Dans une sous-région déstabilisée, des migrants abandonnés

Publié le 10.10.2013| Mis à jour le 02.01.2022

Le « Printemps arabe », mais surtout la chute du régime libyen de Kadhafi ont accru la déstabilisation de toute la sous-région jusqu’au Sahel. Circulation massive d’armes venues du conflit libyen, déplacements de population, les conséquences sont nombreuses notamment pour les migrants subsahariens.


Plus de 300 000 ressortissants du Niger sont rentrés au pays alors même qu’en Libye, ils étaient les seuls soutiens stables de familles vivant dans une contrée au bord de la crise alimentaire[[La situation est d’autant plus dramatique que ces retours coïncident avec le retour massif de Nigériens qui avaient émigré en Côte d’Ivoire et fuient désormais la crise politique.]]. Ces migrants, dont beaucoup ont vécu de graves violences reviennent sans rien. Par ailleurs, la confusion s’installe et ils sont rapidement suspectés de revenir avec des armes, d’être à l’origine d’attaques sur les axes routiers, d’être proches d’Aqmi… Certains migrants de l’Afrique côtière et centrale se positionnent au Nord, à Agadez notamment, en attendant de pouvoir retourner en Libye avec l’espoir que la situation se stabilise.

Au Mali aussi, les migrants subsahariens ayant fui la Libye se comptent par dizaines de milliers. Jusqu’en mars 2012. Date à laquelle les rebelles touareg du MNLA (Mouvement national de libération pour l’Azawad) suivis de près par des groupuscules islamistes proches d’Aqmi, le Mujao ou Ansar Dine, envahissent le nord du pays : le Mali est alors coupé en deux.
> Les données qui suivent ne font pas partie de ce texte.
Lemma mapM_length {A B : Type} (f : A -> result B) (l : list A) :
  forall r, mapM f l = Ok r -> List.length r = List.length l.
Proof.
  induction l as [|x l IH]; simpl; intros r H.
  - inversion H. reflexivity.
  - destruct (f x) as [y|e]; simpl in H; [|discriminate].
    destruct (mapM f l) as [ys|e]; simpl in H; [|discriminate].
    inversion H. simpl. f_equal. apply IH. reflexivity.
Qed.

Lemma mapM_raises {A B : Type} (f : A -> result B) (l : list A) (x : A) :
  In x l -> is_ok (f x) = false -> exists e, mapM f l = Raise e.
Proof.
  induction l as [|y l IH]; simpl; intros Hin Hx; [contradiction|].
  destruct Hin as [->|Hin].
  - destruct (f x) as [b|e]; [discriminate|]. simpl. eauto.
  - destruct (f y) as [b|e]; simpl; [|eauto].
    destruct (IH Hin Hx) as [e He]. rewrite He. simpl. eauto.
Qed.

Lemma split_cons (sep : ascii) (s : string) :
  exists p ps, Str.split sep s = p :: ps.
Proof.
  induction s as [|c s [p [ps IH]]]; simpl.
  - eauto.
  - destruct (Ascii.eqb c sep); [eauto|]. rewrite IH. eauto.
Qed.

(** A row whose leading field is not an integer literal does not
    convert. *)
Lemma convert_row_needs_int (utcoffset : Z -> Z) (fmt : format) (row : string) :
  is_ok (py_int (leading_field row)) = false ->
  is_ok (Minute.convert_row utcoffset fmt row) = false.
Proof.
  unfold Minute.convert_row, leading_field.
  destruct (split_cons Str.comma row) as [p [ps ->]]. simpl.
  destruct (py_int p); simpl; [discriminate | reflexivity].
Qed.

(** The header loop leaves a payload of plain lines alone. *)
Lemma scan_header_plain (symbol : string) (rest : list string) :
  forallb plain_line rest = true ->
  Minute.scan_header symbol rest = ([], Ok (false, None)).
Proof.
  induction rest as [|row rest IH]; simpl; intros H; [reflexivity|].
  apply andb_prop in H as [Hrow Hrest].
  unfold plain_line in Hrow. apply andb_prop in Hrow as [He Hv].
  destruct (Str.startswith row "error"); [discriminate|].
  destruct (Str.startswith row "volume"); [discriminate|].
  apply IH, Hrest.
Qed.
(** Every access of [compute_transformation_matrix_to_matsubara] is in
    range for basis functions like the first one, and no [2*n+offset]
    leaves the range of [long]. *)
Lemma transformation_total
      (NDEBUG : bool) (pi : Q) (sqrt : Q -> Q) (rpow : Q -> Q -> Q) (cexp : C -> C)
      (n0 : Z) (nrest : list Z) (statis : statistics_type)
      (p0 : piecewise_polynomial) (rest : list piecewise_polynomial) (Tnl : cmatrix) :
  Forall (like_first p0) (p0 :: rest) ->
  (4 <= k_ p0)%Z ->
  (edge (section_edges_ p0) 0 == 0)%Q ->
  (edge (section_edges_ p0) (Z.to_nat (n_sections_ p0)) == 1)%Q ->
  (0 <= n0)%Z ->
  no_descent Z.gtb (n0 :: nrest) = true ->
  Forall (fun n => (n < 2 ^ 62)%Z) (n0 :: nrest) ->
  (0 <= pi)%Q ->
  exists T,
    Matsubara.compute_transformation_matrix_to_matsubara
      NDEBUG pi sqrt rpow cexp (n0 :: nrest) statis (p0 :: rest) Tnl = Ok T
    /\ size T = size (n0 :: nrest)
    /\ Forall (fun row => size row = size (p0 :: rest)) T.
Proof.
  intros Hall Hk H0 H1 Hn0 Hord Hlong Hpi.
  assert (W0 : well_formed p0) by (exact (proj1 (Forall_inv Hall))).
  assert (Hrange : forall n, In n (n0 :: nrest) -> (0 <= n < 2 ^ 62)%Z).
  { intros n Hin. pose proof (no_descent_lower_bound nrest n0 Hord) as Hge.
    rewrite Forall_forall in Hge, Hlong.
    specialize (Hge n Hin). specialize (Hlong n Hin). cbv beta in *. lia. }
  destruct (well_formed_edges p0 W0) as (Hn & Hlen & Hasc).
  set (n_vec := n0 :: nrest) in *. set (pp_func := p0 :: rest) in *.
  assert (Hsn : (1 <= size n_vec)%Z) by (unfold size, n_vec; cbn [length]; lia).
  assert (Hpp : (1 <= size pp_func)%Z) by (unfold size, pp_func; cbn [length]; lia).
  unfold Matsubara.compute_transformation_matrix_to_matsubara. cbv zeta.
  unfold PP.order.
  replace (size n_vec =? 0)%Z with false by (symmetry; apply Z.eqb_neq; lia).
  rewrite (check_order_no_descent Z.gtb _ n_vec) by discriminate.
  rewrite Hord. cbn [bind].
  change (at_ n_vec 0) with (Ok n0). cbn [bind].
  replace (n0 <? 0)%Z with false by (symmetry; apply Z.ltb_ge; lia).
  change (at_ pp_func 0) with (Ok p0). cbn [bind].
  rewrite (num_tail_is_4 _ Hk). change (4 <? 4)%Z with false. cbv iota.
  set (offset := if statistics_eqb statis FERMIONIC then 1%Z else 0%Z).
  assert (Hoff : (0 <= offset <= 1)%Z)
    by (unfold offset; destruct (statistics_eqb statis FERMIONIC); lia).
  (* the tails *)
  match goal with
  | |- context [mapM ?f (seqZ (size pp_func))] =>
      destruct (mapM_total f (fun row : list C => length row = 4%nat)
                  (seqZ (size pp_func))) as (tails & Etails & Ltails & Ptails)
  end.
  { intros l Hl. apply In_seqZ in Hl. cbv beta.
    destruct (at_total (like_first p0) pp_func l Hall Hl) as (bl & Ebl & Lbl).
    pose proof (like_first_sections p0 bl W0 Lbl) as Nbl.
    destruct Lbl as (Wl & Kl & El).
    rewrite Ebl. cbn [bind].
    assert (Hin : in_section bl (n_sections_ bl - 1) 1).
    { split; [lia |]. rewrite El, Nbl. split.
      - rewrite <- H1. apply Qlt_le_weak.
        apply ascending_lt; [exact Hasc | lia | lia].
      - right. split; [reflexivity |]. symmetry. exact H1. }
    match goal with
    | |- context [for_range 0 4 ?b ?s0] =>
        destruct (for_range_total
                    (fun m (st : list C * C) => length (fst st) = Z.to_nat m)
                    b 4 s0) as (st & Est & Lst); [lia | | reflexivity |]
    end.
    - intros m [row ztmp] Hm Lr. cbn [fst] in Lr.
      destruct (derivative_total NDEBUG bl 1 m _ Wl ltac:(lia) Hin) as [d Ed].
      rewrite Ed. cbn [bind]. eexists. split; [reflexivity |]. cbn [fst].
      rewrite length_app. cbn [length]. lia.
    - rewrite Est. cbn [bind]. eexists. split; [reflexivity | exact Lst]. }
  rewrite Etails. cbn [bind]. rewrite length_seqZ in Ltails.
  assert (Sht : shape (length pp_func) 4 tails)
    by (split; [unfold size in Ltails; lia | exact Ptails]).
  (* the number of low frequencies of each basis function *)
  match goal with
  | |- context [mapM ?f (seqZ (size pp_func))] =>
      destruct (mapM_total f (fun c => (0 <= c <= size n_vec)%Z)
                  (seqZ (size pp_func))) as (nlf & Enlf & Lnlf & Pnlf)
  end.
  { intros l Hl. apply In_seqZ in Hl. cbv beta zeta.
    destruct (cmat_at_total _ _ tails l
                (if (Z.rem (l + offset - 1) 2 =? 0)%Z then 0 else 1)%Z Sht)
      as [tl Etl]; [unfold size in *; lia | destruct (_ =? 0)%Z; lia |].
    rewrite Etl. cbn [bind].
    destruct (cmat_at_total _ _ tails l
                (if (Z.rem (l + offset - 1) 2 =? 0)%Z then 4 - 2 else 4 - 1)%Z Sht)
      as [th Eth]; [unfold size in *; lia | destruct (_ =? 0)%Z; lia |].
    rewrite Eth. cbn [bind]. eexists. split; [reflexivity |].
    unfold size. split; [lia |]. apply inj_le. apply filter_length_le. }
  rewrite Enlf. cbn [bind]. rewrite length_seqZ in Lnlf.
  destruct nlf as [| h t]; [cbn [length] in Lnlf; lia |].
  cbn [bind].
  set (mx := fold_left Z.max t h).
  assert (Hmx : (0 <= mx <= size n_vec)%Z)
    by (apply fold_left_max_bounds; [exact (Forall_inv Pnlf) | exact (Forall_inv_tail Pnlf)]).
  rewrite (mapM_all_Ok (fun n => Matsubara.twice_plus n offset)
             (fun n => (2 * n + offset)%Z) (firstn (Z.to_nat mx) n_vec)).
  2:{ intros n Hin. apply twice_plus_Ok; [| exact Hoff]. apply Hrange.
      rewrite <- (firstn_skipn (Z.to_nat mx) n_vec). apply in_or_app. now left. }
  cbn [bind].
  set (ovec := map (fun n => (2 * n + offset)%Z) (firstn (Z.to_nat mx) n_vec)).
  assert (Lo : length ovec = Z.to_nat mx).
  { unfold ovec. rewrite length_map, length_firstn. unfold size in Hmx. lia. }
  (* the low-frequency block *)
  assert (Hlow : exists Tl,
             Matsubara.compute_Tbar_ol NDEBUG pi sqrt cexp ovec pp_func [] = Ok Tl
             /\ ((0 < mx)%Z -> shape (Z.to_nat mx) (length pp_func) Tl)).
  { destruct ovec as [| o os] eqn:Eo.
    - exists []. split; [reflexivity |]. cbn [length] in Lo. lia.
    - rewrite <- Eo in *.
      destruct (compute_Tbar_ol_total NDEBUG pi sqrt cexp ovec p0 rest []
                  Hall ltac:(lia) H0 H1) as (Tl & ETl & STl & PTl).
      + rewrite Eo. discriminate.
      + apply low_frequencies_no_descent. exact Hord.
      + exact Hpi.
      + exists Tl. split; [exact ETl |]. intros _. split.
        * unfold size in STl. lia.
        * apply Forall_forall. intros row Hrow. rewrite Forall_forall in PTl.
          specialize (PTl row Hrow). unfold size in PTl. fold pp_func in PTl. lia. }
  destruct Hlow as (Tl & ETl & STl). rewrite ETl. cbn [bind].
  (* copying the low-frequency block *)
  match goal with
  | |- context [for_range 0 (size pp_func) ?b (cmat_zero ?r ?c)] =>
      destruct (for_range_total
                  (fun _ T => shape (length n_vec) (length pp_func) T)
                  b (size pp_func) (cmat_zero r c)) as (T1 & E1 & S1); [lia | | |]
  end.
  { intros l T Hl ST. cbv beta.
    match goal with
    | |- context [for_range 0 mx ?b T] =>
        apply (for_range_total
                 (fun _ T => shape (length n_vec) (length pp_func) T)
                 b mx T); [lia | | exact ST]
    end.
    intros i T' Hi ST'. cbv beta.
    destruct (cmat_at_total _ _ Tl i l (STl ltac:(lia))) as [tv Etv];
      [lia | unfold size in *; lia |].
    rewrite Etv. cbn [bind].
    apply cmat_set_total; [exact ST' | unfold size in *; lia..]. }
  { destruct (length_cmat_zero (size n_vec) (size pp_func)) as [A B].
    split; [rewrite A; unfold size; lia |].
    apply Forall_forall. intros row Hrow. rewrite Forall_forall in B.
    rewrite (B row Hrow). unfold size. lia. }
  rewrite E1. cbn [bind].
  (* the tails replace the high frequencies *)
  match goal with
  | |- context [for_range 0 (size pp_func) ?b T1] =>
      destruct (for_range_total
                  (fun _ T => shape (length n_vec) (length pp_func) T)
                  b (size pp_func) T1) as (T2 & E2 & [L2 P2]); [lia | | exact S1 |]
  end.
  { intros l T Hl ST. cbv beta.
    destruct (at_total _ (h :: t) l Pnlf) as (c & Ec & Hc);
      [unfold size in *; lia |].
    rewrite Ec. cbn [bind].
    match goal with
    | |- context [for_range c (size n_vec) ?b T] =>
        apply (for_range_total_from
                 (fun _ T => shape (length n_vec) (length pp_func) T)
                 b c (size n_vec) T); [lia | | exact ST]
    end.
    intros i T' Hi ST'. cbv beta.
    rewrite (at_in_range n_vec i 0%Z) by lia. cbn [bind].
    rewrite twice_plus_Ok;
      [| apply Hrange; apply nth_In; unfold size in *; lia | exact Hoff].
    cbn [bind].
    destruct (cmat_set_total _ _ T' i l (0%Q, 0%Q) ST') as (T'' & ET'' & ST'');
      [unfold size in *; lia.. |].
    rewrite ET''. cbn [bind].
    match goal with
    | |- context [for_range 0 4 ?b T''] =>
        apply (for_range_total
                 (fun _ T => shape (length n_vec) (length pp_func) T)
                 b 4 T''); [lia | | exact ST'']
    end.
    intros m T3 Hm ST3. cbv beta.
    destruct (cmat_at_total _ _ T3 i l ST3) as [old Eold]; [unfold size in *; lia.. |].
    rewrite Eold. cbn [bind].
    destruct (cmat_at_total _ _ tails l m Sht) as [tv Etv]; [unfold size in *; lia.. |].
    rewrite Etv. cbn [bind].
    apply cmat_set_total; [exact ST3 | unfold size in *; lia..]. }
  exists T2. split; [exact E2 |]. split; [unfold size; now rewrite L2 |].
  apply Forall_forall. intros row Hrow. rewrite Forall_forall in P2.
  unfold size. now rewrite (P2 row Hrow).
Qed.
Les États voisins ferment leurs frontières les uns après les autres : Algérie, Niger, etc. Les migrants en « en déshérence » se trouvent bloqués, abandonnés à eux-mêmes dans les zones-frontières. Ne pouvant plus monter vers le Nord ni descendre vers le Sud, en proie aux violences et aux trafics. « Lors de ce conflit, il y a eu des atrocités, des viols, des tueries, certains migrants ne pouvaient même plus marcher », témoigne Éric Kamden qui travaille à la Maison du migrant de Gao et est actuellement en exil au Niger. Plus de 250 000 Maliens quittent le Nord se dirigeant plus au Sud, jusqu’à Bamako, ou vers le Niger.

La route par le Mali étant désormais inaccessible, le passage par le Niger redevient important pour les migrants qui considèrent que le « Nord » reste, sinon l’eldorado d’antan, du moins un espace où les perspectives d’avenir restent meilleures. « Les migrants paient le prix de la déstabilisation en cherchant à contourner, à se repositionner. Car les raisons pour lesquelles les jeunes Africains allaient chercher un mieux-être ailleurs n’ont pas changé », explique Assane Ba, chargé de mission Migrations internationales au CCFD-Terre Solidaire.

Ces bouleversements géopolitiques majeurs ont non seulement déstabilisé les routes des migrants mais aussi le travail des acteurs de société civile de la sous-région (associations laïques, missions catholiques, associations de migrants) engagés depuis plusieurs années à leurs côtés. Les amis de Gao de l’association Direy Ben ont été obligés de se replier plus au sud du Mali, aidés par la solidarité des autres associations partenaires de la zone, et cherchent à acheminer vers Bamako les migrants bloqués dans le chaos du théâtre des opérations. Les membres de la Caritas de Gao, actuellement en exil à Niamey, cherchent à renforcer les nouveaux relais du Nord-Niger de plus en plus fréquentés (Arlit et Agadez notamment). En Algérie, à Alger : « Rencontre et développement » ; au Maroc, à Oujda : « ABCDS »[[ABCDS : association qui vient en aide aux migrants.]] ou encore en Mauritanie, à Nouadhibou : « la Caritas », font face à de plus en plus d’arrivées de Libye où le conflit communautaire perdure sans médiatisation, mais aussi de toute la sous-région chaque jour un peu plus déstabilisée.

Quelles sont les perspectives, dans ce contexte ébranlé ? « On garde espoir, notamment avec l’intervention de la France au Nord- Mali, mais on a du mal à maîtriser le calendrier. Il est difficile de réussir quelque chose de grand tant que la situation de conf it ne s’apaise pas. Ça mettra du temps, mais on garde espoir », conclut Hassane Boukar, responsable Migrations de l’association Alternatives espaces citoyen (Niger) lors du Forum social mondial de Tunis. La solidarité entre les partenaires, elle, n’a pas été détruite par les armes et sera sans nul doute le ferment essentiel de la reconstruction de la chaîne de travail pour accompagner ces migrants à travers les routes du Sahara.